[Start of Attachment]
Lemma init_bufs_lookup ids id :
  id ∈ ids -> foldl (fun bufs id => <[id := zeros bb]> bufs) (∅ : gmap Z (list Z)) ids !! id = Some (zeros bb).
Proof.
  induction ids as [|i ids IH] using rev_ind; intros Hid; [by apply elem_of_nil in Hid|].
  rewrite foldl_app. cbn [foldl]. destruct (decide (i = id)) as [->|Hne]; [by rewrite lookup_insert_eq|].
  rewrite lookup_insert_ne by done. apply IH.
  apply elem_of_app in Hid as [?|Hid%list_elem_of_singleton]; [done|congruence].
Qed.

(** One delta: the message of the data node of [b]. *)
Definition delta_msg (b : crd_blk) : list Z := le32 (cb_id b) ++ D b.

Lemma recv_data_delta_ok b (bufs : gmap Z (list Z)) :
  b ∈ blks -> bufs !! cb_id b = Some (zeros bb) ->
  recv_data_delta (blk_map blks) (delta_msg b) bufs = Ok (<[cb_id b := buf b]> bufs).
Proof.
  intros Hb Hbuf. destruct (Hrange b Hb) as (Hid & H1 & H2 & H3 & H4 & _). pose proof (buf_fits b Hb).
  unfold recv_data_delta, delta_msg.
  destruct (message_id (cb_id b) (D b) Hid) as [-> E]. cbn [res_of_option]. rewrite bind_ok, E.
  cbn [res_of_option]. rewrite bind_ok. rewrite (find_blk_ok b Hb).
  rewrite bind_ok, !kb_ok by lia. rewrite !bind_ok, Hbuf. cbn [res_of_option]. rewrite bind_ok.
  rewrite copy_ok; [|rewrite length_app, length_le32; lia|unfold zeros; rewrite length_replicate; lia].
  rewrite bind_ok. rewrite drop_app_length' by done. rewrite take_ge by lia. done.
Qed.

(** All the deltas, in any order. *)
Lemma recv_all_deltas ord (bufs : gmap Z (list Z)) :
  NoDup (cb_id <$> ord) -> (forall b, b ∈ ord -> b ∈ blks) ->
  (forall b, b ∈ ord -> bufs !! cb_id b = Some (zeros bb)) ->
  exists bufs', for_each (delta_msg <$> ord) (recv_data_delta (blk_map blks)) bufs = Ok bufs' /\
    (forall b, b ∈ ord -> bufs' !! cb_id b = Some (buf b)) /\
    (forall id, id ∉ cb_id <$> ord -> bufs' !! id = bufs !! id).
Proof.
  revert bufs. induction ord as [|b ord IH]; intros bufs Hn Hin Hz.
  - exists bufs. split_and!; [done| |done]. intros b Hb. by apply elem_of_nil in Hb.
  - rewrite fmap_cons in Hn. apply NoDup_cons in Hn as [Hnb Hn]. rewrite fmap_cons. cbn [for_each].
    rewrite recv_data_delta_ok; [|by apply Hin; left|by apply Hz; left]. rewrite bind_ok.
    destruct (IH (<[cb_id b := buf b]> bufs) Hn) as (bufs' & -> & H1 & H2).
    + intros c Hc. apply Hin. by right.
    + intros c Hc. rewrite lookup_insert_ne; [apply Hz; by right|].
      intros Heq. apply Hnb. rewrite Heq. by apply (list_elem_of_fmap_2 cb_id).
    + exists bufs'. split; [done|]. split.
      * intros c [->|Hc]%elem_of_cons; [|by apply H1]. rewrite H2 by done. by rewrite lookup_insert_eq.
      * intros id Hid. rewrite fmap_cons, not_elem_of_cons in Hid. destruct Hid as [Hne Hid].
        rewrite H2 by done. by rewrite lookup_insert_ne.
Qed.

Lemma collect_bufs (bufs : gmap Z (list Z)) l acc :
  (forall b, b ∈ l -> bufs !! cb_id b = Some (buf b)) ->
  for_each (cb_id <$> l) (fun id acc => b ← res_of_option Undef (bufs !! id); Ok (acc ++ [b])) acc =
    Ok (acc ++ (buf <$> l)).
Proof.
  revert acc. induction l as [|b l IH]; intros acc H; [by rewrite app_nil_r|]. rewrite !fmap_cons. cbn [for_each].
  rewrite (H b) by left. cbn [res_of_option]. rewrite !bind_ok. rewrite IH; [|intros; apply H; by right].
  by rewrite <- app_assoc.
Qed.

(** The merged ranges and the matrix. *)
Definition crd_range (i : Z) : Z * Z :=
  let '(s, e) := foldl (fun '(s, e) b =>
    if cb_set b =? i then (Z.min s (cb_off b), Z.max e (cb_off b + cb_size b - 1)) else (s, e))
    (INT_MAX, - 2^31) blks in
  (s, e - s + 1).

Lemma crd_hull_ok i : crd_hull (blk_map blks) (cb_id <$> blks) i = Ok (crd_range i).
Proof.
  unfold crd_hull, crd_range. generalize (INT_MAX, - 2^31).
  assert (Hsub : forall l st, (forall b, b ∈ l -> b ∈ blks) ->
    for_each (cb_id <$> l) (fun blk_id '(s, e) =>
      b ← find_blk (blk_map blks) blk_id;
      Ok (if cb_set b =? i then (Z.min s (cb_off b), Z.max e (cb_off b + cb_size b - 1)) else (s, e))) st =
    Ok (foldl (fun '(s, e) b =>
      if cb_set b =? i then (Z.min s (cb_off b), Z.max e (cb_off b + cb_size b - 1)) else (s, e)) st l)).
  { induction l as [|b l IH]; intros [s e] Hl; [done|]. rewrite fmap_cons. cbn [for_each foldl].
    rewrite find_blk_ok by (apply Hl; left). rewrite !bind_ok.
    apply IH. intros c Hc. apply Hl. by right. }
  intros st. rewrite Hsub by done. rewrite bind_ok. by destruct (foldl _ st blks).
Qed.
[End of Attachment]
▶ [What the task requires]: Please return the full listing exactly as it appears.

▶ [Answer space]:
Lemma init_bufs_lookup ids id :
  id ∈ ids -> foldl (fun bufs id => <[id := zeros bb]> bufs) (∅ : gmap Z (list Z)) ids !! id = Some (zeros bb).
Proof.
  induction ids as [|i ids IH] using rev_ind; intros Hid; [by apply elem_of_nil in Hid|].
  rewrite foldl_app. cbn [foldl]. destruct (decide (i = id)) as [->|Hne]; [by rewrite lookup_insert_eq|].
  rewrite lookup_insert_ne by done. apply IH.
  apply elem_of_app in Hid as [?|Hid%list_elem_of_singleton]; [done|congruence].
Qed.

(** One delta: the message of the data node of [b]. *)
Definition delta_msg (b : crd_blk) : list Z := le32 (cb_id b) ++ D b.

Lemma recv_data_delta_ok b (bufs : gmap Z (list Z)) :
  b ∈ blks -> bufs !! cb_id b = Some (zeros bb) ->
  recv_data_delta (blk_map blks) (delta_msg b) bufs = Ok (<[cb_id b := buf b]> bufs).
Proof.
  intros Hb Hbuf. destruct (Hrange b Hb) as (Hid & H1 & H2 & H3 & H4 & _). pose proof (buf_fits b Hb).
  unfold recv_data_delta, delta_msg.
  destruct (message_id (cb_id b) (D b) Hid) as [-> E]. cbn [res_of_option]. rewrite bind_ok, E.
  cbn [res_of_option]. rewrite bind_ok. rewrite (find_blk_ok b Hb).
  rewrite bind_ok, !kb_ok by lia. rewrite !bind_ok, Hbuf. cbn [res_of_option]. rewrite bind_ok.
  rewrite copy_ok; [|rewrite length_app, length_le32; lia|unfold zeros; rewrite length_replicate; lia].
  rewrite bind_ok. rewrite drop_app_length' by done. rewrite take_ge by lia. done.
Qed.

(** All the deltas, in any order. *)
Lemma recv_all_deltas ord (bufs : gmap Z (list Z)) :
  NoDup (cb_id <$> ord) -> (forall b, b ∈ ord -> b ∈ blks) ->
  (forall b, b ∈ ord -> bufs !! cb_id b = Some (zeros bb)) ->
  exists bufs', for_each (delta_msg <$> ord) (recv_data_delta (blk_map blks)) bufs = Ok bufs' /\
    (forall b, b ∈ ord -> bufs' !! cb_id b = Some (buf b)) /\
    (forall id, id ∉ cb_id <$> ord -> bufs' !! id = bufs !! id).
Proof.
  revert bufs. induction ord as [|b ord IH]; intros bufs Hn Hin Hz.
  - exists bufs. split_and!; [done| |done]. intros b Hb. by apply elem_of_nil in Hb.
  - rewrite fmap_cons in Hn. apply NoDup_cons in Hn as [Hnb Hn]. rewrite fmap_cons. cbn [for_each].
    rewrite recv_data_delta_ok; [|by apply Hin; left|by apply Hz; left]. rewrite bind_ok.
    destruct (IH (<[cb_id b := buf b]> bufs) Hn) as (bufs' & -> & H1 & H2).
    + intros c Hc. apply Hin. by right.
    + intros c Hc. rewrite lookup_insert_ne; [apply Hz; by right|].
      intros Heq. apply Hnb. rewrite Heq. by apply (list_elem_of_fmap_2 cb_id).
    + exists bufs'. split; [done|]. split.
      * intros c [->|Hc]%elem_of_cons; [|by apply H1]. rewrite H2 by done. by rewrite lookup_insert_eq.
      * intros id Hid. rewrite fmap_cons, not_elem_of_cons in Hid. destruct Hid as [Hne Hid].
        rewrite H2 by done. by rewrite lookup_insert_ne.
Qed.

Lemma collect_bufs (bufs : gmap Z (list Z)) l acc :
  (forall b, b ∈ l -> bufs !! cb_id b = Some (buf b)) ->
  for_each (cb_id <$> l) (fun id acc => b ← res_of_option Undef (bufs !! id); Ok (acc ++ [b])) acc =
    Ok (acc ++ (buf <$> l)).
Proof.
  revert acc. induction l as [|b l IH]; intros acc H; [by rewrite app_nil_r|]. rewrite !fmap_cons. cbn [for_each].
  rewrite (H b) by left. cbn [res_of_option]. rewrite !bind_ok. rewrite IH; [|intros; apply H; by right].
  by rewrite <- app_assoc.
Qed.

(** The merged ranges and the matrix. *)
Definition crd_range (i : Z) : Z * Z :=
  let '(s, e) := foldl (fun '(s, e) b =>
    if cb_set b =? i then (Z.min s (cb_off b), Z.max e (cb_off b + cb_size b - 1)) else (s, e))
    (INT_MAX, - 2^31) blks in
  (s, e - s + 1).

Lemma crd_hull_ok i : crd_hull (blk_map blks) (cb_id <$> blks) i = Ok (crd_range i).
Proof.
  unfold crd_hull, crd_range. generalize (INT_MAX, - 2^31).
  assert (Hsub : forall l st, (forall b, b ∈ l -> b ∈ blks) ->
    for_each (cb_id <$> l) (fun blk_id '(s, e) =>
      b ← find_blk (blk_map blks) blk_id;
      Ok (if cb_set b =? i then (Z.min s (cb_off b), Z.max e (cb_off b + cb_size b - 1)) else (s, e))) st =
    Ok (foldl (fun '(s, e) b =>
      if cb_set b =? i then (Z.min s (cb_off b), Z.max e (cb_off b + cb_size b - 1)) else (s, e)) st l)).
  { induction l as [|b l IH]; intros [s e] Hl; [done|]. rewrite fmap_cons. cbn [for_each foldl].
    rewrite find_blk_ok by (apply Hl; left). rewrite !bind_ok.
    apply IH. intros c Hc. apply Hl. by right. }
  intros st. rewrite Hsub by done. rewrite bind_ok. by destruct (foldl _ st blks).
Qed.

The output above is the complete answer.